What I want to say to you is nothing new, yet it is now more important than ever. As John said, it is the message "we have heard from the beginning." I hope you will let it sink in despite its basic familiarity. Let me prelude with these thoughts:
I believe we are all at a very critical place in our personal walk with the Lord as well as in church history. Most of us are at that place where our original zeal for the Lord has greatly burned out. Having followed the Lord for a fair number of years, we've pretty much seen all there is to see of the church world. Meanwhile, we've tested out and drawn our conclusions about all the doctrines and spiritual issues that affect us. It seems there are no new issues, no real new movements, and no further significant revelation.
We've reached a ceiling in all there is to apprehend. Everything begins to look alike and sound alike. "If you've seen one church, you've seen them all. If you've discussed one issue or heard one revelation, you've wrestled with them all." We feel like we have encountered all the work God has done in man that it is possible to encounter.
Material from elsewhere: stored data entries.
(* ===== verification/SeedUsersProps.v ===== *)
(** * The accounts that the seed programs leave

    [seed.go] touches nothing but roles, accounts and a review cycle, whatever it prints,
    and sets the published passwords again on every run; the reset of the test employees
    removes nothing once they exist; [seed_rbac_audit.go] ends with an error as soon as a
    manager that it creates has a report. *)

From stdpp Require Import gmap.
From S2P Require Import Gotime Prelude Float64 Go Sql Tx Schema Calendar Auth User Employee Payroll History Seeds SeedDemo SeedTestEmployees SeedPayroll SeedRbac SeedEnterprise.

#[local] Open Scope Z_scope.
#[local] Open Scope prog_scope.

Section Accounts.
Context `{Server} {C : Crypto}.

(** ** The frame of seed.go *)

(** The tables that [seed.go] writes. *)
Definition seed_tables : list tbl := [T_roles; T_users; T_user_roles; T_performance_cycles].

Definition frame_of (ts : list tbl) (d d' : Database) : Prop :=
  forall t, t ∉ ts -> tget (tab t) d' = tget (tab t) d.

#[local] Instance frame_of_preorder ts : PreOrder (frame_of ts).
Proof. split; [by intros d t|]. intros d1 d2 d3 H1 H2 t Ht. by rewrite H2, H1. Qed.

Lemma frame_of_put ts t l d : t ∈ ts -> frame_of ts d (tput (tab t) l d).
Proof. intros Ht u Hu. apply tab_indep. intros ->. by apply Hu. Qed.

Lemma frame_role name : respects (frame_of seed_tables) (upsert_role name None).
Proof.
  apply respects_map; [|done]. apply respects_upsert; intros; apply (frame_of_put _ T_roles); unfold seed_tables; set_solver.
Qed.

Lemma frame_user email hash : respects (frame_of seed_tables) (upsert_user email hash).
Proof.
  unfold upsert_user. keep_path. apply respects_map; [|done].
  apply respects_upsert; intros; apply (frame_of_put _ T_users); unfold seed_tables; set_solver.
Qed.

Lemma frame_grant u r : respects (frame_of seed_tables) (grant_role u r).
Proof.
  unfold grant_role. keep_path. intros c d b d'. destruct (existsb _ _); [intros [= _ <-]; reflexivity|].
  destruct (_ && _); [|done]. intros [= _ <-]. apply (frame_of_put _ T_user_roles). unfold seed_tables. set_solver.
Qed.

(** Whatever the connection does, [seed.go] leaves every table but those of the roles, the
    accounts, their roles and the review cycles as it was: it creates no location, no
    department, no designation, no employee, no leave type and no template. *)
Theorem demo_seed_frame E n d : frame_of seed_tables d (db_of (run E Seed.main n d)).
Proof.
  apply run_respects; [apply _|]. unfold Seed.main. walk.
  all: try done.
  all: unfold Seed.seed_roles, Seed.seed_account, Seed.collect, hash_of in *; walk; try apply frame_role; try apply frame_user;
    try apply frame_grant; try done.
  apply respects_map; [|done]. apply respects_insert. intros. apply (frame_of_put _ T_performance_cycles). unfold seed_tables. set_solver.
Qed.

(** ** The published passwords *)

(** The account of an address, as a login finds it. *)
Definition account (email : string) (d : Database) : option UserRow :=
  List.find (fun u => usr_email u =?s email) (tget users d).

Definition active_account (email : string) (d : Database) : bool :=
  match account email d with Some u => usr_is_active u | None => true end.

Lemma account_unchanged email d d' : unchanged users d d' -> account email d' = account email d.
Proof. intros Hu. unfold account. by rewrite Hu. Qed.

Lemma find_set_password email email' h l :
  List.find (fun u => usr_email u =?s email') (set_where (fun u => usr_email u =?s email) (set_usr_password_hash h) l)
  = (if email =?s email' then set_usr_password_hash h else id) <$> List.find (fun u => usr_email u =?s email') l.
Proof.
  induction l as [|u l IH]; [done|]. simpl. destruct (String.eqb_spec (usr_email u) email) as [<-|Hne]; simpl.
  - destruct (usr_email u =?s email') eqn:E; [done|]. by rewrite IH.
  - destruct (String.eqb_spec (usr_email u) email') as [<-|Hne']; simpl; [|done].
    by rewrite (proj2 (String.eqb_neq email (usr_email u))) by done.
Qed.

Lemma find_app_last {A} (p : A -> bool) l x : List.find p (l ++ [x]) =
  match List.find p l with Some y => Some y | None => if p x then Some x else None end.
Proof. induction l as [|y l IH]; simpl; [done|]. by destruct (p y). Qed.

Lemma wp_set_password email hash d (Q : outcome (result string) -> Database -> Prop) : db_nil = false ->
  varchar_in 255 email = Some email -> varchar_in 255 hash = Some hash ->
  (forall id d', (exists u, account email d' = Some u /\ usr_password_hash u = hash
                            /\ usr_is_active u = active_account email d) ->
     (forall email', email' <> email -> account email' d' = account email' d) -> Q (Done (Ok id)) d') ->
  wp false (exec (upsert_user email hash)) d Q.
Proof.
  intros Hdb He Hh HQ. apply wp_exec_det; [done|]. intros c. unfold upsert_user, with_varchar. rewrite He, Hh.
  unfold returning, upsert. cbn [usr_email]. destruct (List.find _ _) as [old|] eqn:E; simpl; apply HQ.
  - assert (Ea : account email d = Some old) by exact E.
    exists (set_usr_password_hash hash old). unfold active_account. rewrite Ea. unfold account. rewrite tget_tput.
    cbn [usr_password_hash]. rewrite find_set_password, String.eqb_refl. unfold account in Ea. rewrite Ea. by destruct old.
  - intros email' Hne. unfold account. rewrite tget_tput. cbn [usr_password_hash]. rewrite find_set_password.
    rewrite (proj2 (String.eqb_neq email email')) by done. apply option_fmap_id.
  - assert (Ea : account email d = None) by exact E.
    eexists. unfold active_account. rewrite Ea. unfold account in *. rewrite tget_tput, find_app_last, Ea. simpl. by rewrite String.eqb_refl.
  - intros email' Hne. unfold account. rewrite tget_tput, find_app_last. simpl.
    rewrite (proj2 (String.eqb_neq email email')) by done. by case_match.
Qed.

(** The account of the address takes the published password, and is suspended if it was
    suspended before. *)
Definition renewed (d0 d : Database) (a : string * string * string) : Prop :=
  let '(email, password, _) := a in
  exists u, account email d = Some u /\ bcrypt_compare (usr_password_hash u) password = true
            /\ usr_is_active u = active_account email d0.

Lemma renewed_unchanged d0 d d' a : unchanged users d d' -> renewed d0 d a -> renewed d0 d' a.
Proof. destruct a as [[email password] role]. intros Hu (u & Ha & Hrest). exists u. by rewrite (account_unchanged _ d). Qed.

(** The answer to a login that the handler accepts: the token that the library signs for the
    account, or the error of the signature. *)
Definition accepted (email : string) (resp : Response) : Prop :=
  exists id roles exp iat,
  resp = match jwt_sign {| UserID := id; Email := email; Roles := roles; Scope := GetScopeForRoles roles |} exp iat with
         | Ok tok => login_ok tok id email roles
         | Err _ => jsonError "failed to generate token" StatusInternalServerError
         end.

(** What a login with the published password is answered. *)
Definition logs_in (active : bool) (d : Database) (a : string * string * string) : Prop :=
  let '(email, password, _) := a in
  forall (r : Request LoginRequest) E n, reliable E -> body r = Some {| lr_email := email; lr_password := password |} ->
  exists resp, out (run E (HandleLogin r) n d) = Done resp
  /\ if active then accepted email resp else resp = jsonError "account is suspended" StatusForbidden.

Lemma renewed_logs_in d0 d a : db_nil = false -> renewed d0 d a -> logs_in (active_account (fst (fst a)) d0) d a.
Proof.
  destruct a as [[email password] role]. intros Hdb (u & Ha & Hcmp & Hact) r E n HE Hb. simpl fst.
  apply (wp_run false E (HandleLogin r) n d (fun o _ => exists resp, o = Done resp
    /\ if active_account email d0 then accepted email resp else resp = jsonError "account is suspended" StatusForbidden)); [done|].
  unfold HandleLogin. rewrite Hb, Hdb. apply wp_bind, wp_exec_det; [done|]. intros c. cbn [lr_email lr_password].
  unfold Auth.find_user, select_row. fold (account email d). rewrite Ha. cbn [fmap option_fmap option_map wp_then].
  rewrite Hact. destruct (active_account email d0); cbn [negb]; [|by eexists]. rewrite Hcmp. cbn [negb].
  apply wp_bind, wp_exec_det; [done|]. intros c1. cbn [select scan wp_then].
  apply wp_bind, wp_exec_det; [done|]. intros c2. cbn [update wp_then]. set (roles := match role_names _ _ with [] => _ | _ => _ end).
  unfold GenerateToken. apply wp_bind, wp_bind, wp_now. intros t1. cbn [wp wp_then]. apply wp_bind, wp_now. intros t2.
  cbn [wp wp_then]. destruct (jwt_sign _ _ _) as [tok|e] eqn:Et; simpl; eexists; (split; [done|]);
    eexists (usr_id u), roles, _, _; by rewrite Et.
Qed.

(** The literals of the script and their hashes fit the columns. *)
Definition fits_columns (a : string * string * string) : Prop :=
  let '(email, password, _) := a in
  varchar_in 255 email = Some email
  /\ forall salt, exists h, bcrypt_hash salt password = Ok h /\ varchar_in 255 h = Some h.

Definition address (a : string * string * string) : string := fst (fst a).

Lemma quiet_role name : respects (unchanged users) (upsert_role name None).
Proof. apply respects_map; [|done]. apply respects_upsert; intros; apply indep. Qed.

Lemma quiet_grant u r : respects (unchanged users) (grant_role u r).
Proof.
  unfold grant_role. keep_path. intros c d b d'. destruct (existsb _ _); [intros [= _ <-]; done|].
  destruct (_ && _); [|done]. intros [= _ <-]. apply indep.
Qed.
Yet in our hearts we know there is more. There has to be. We even have a sense that this "something more" is on the horizon, even at the door. Yet it has not come to us. It's at this point that I believe the Lord has brought us to a very great watershed of testing. And I believe whether we pass this test has a lot to do with whether we are carried into the next realm.
What then is the test? Simply, it is the test of first love. It is the test of abiding in the Lord. It is the test of enduring intimacy with God the Father when there is absolutely nothing else to motivate us spiritually.
Let me explain what I mean. During the heat of growing in the Lord—as we grapple with issues, movements, revelations and oppositions, there's a certain dynamic that arrests our attention and keeps our interest in God alive. (Some of you are still in such situations where the heat of adversity is galvanizing your faithfulness.) In such seasons, there is always something or someone to talk about!
It is during such times that most of our tightest spiritual relationships are formed with others. Those we meet during our seasons of mutual conflict become strong allies with whom we develop a certain bond. Think about it. The strongest and closest friends you have today are probably those with whom you have shared the greatest testing over particular spiritual issues, church crises, and personal temptations.
As I survey the history of my relationship with each of you receiving this letter (a history spanning anywhere from 5 to 20 years), I note that I came to know all of you during my most intense period of spiritual struggle and conflict, a conflict in which you have shared to one degree or other.
But that was then. This is now. Life has cooled down. Over time everything has become very quiet. So what happens once you have fought all there is worth fighting over? What happens when there are no more "new issues" to stimulate fellowship because all issues sound alike after so many years?
The truth is that, without all the excitement of new matters to rivet our attention, we lose interest—in the Lord, and in each other. In fact, we are in a major church-wide state described by Paul Cain as "divine boredom." In this season, we are stripped of the natural interest that stimulates our growing relationships with God and with one another.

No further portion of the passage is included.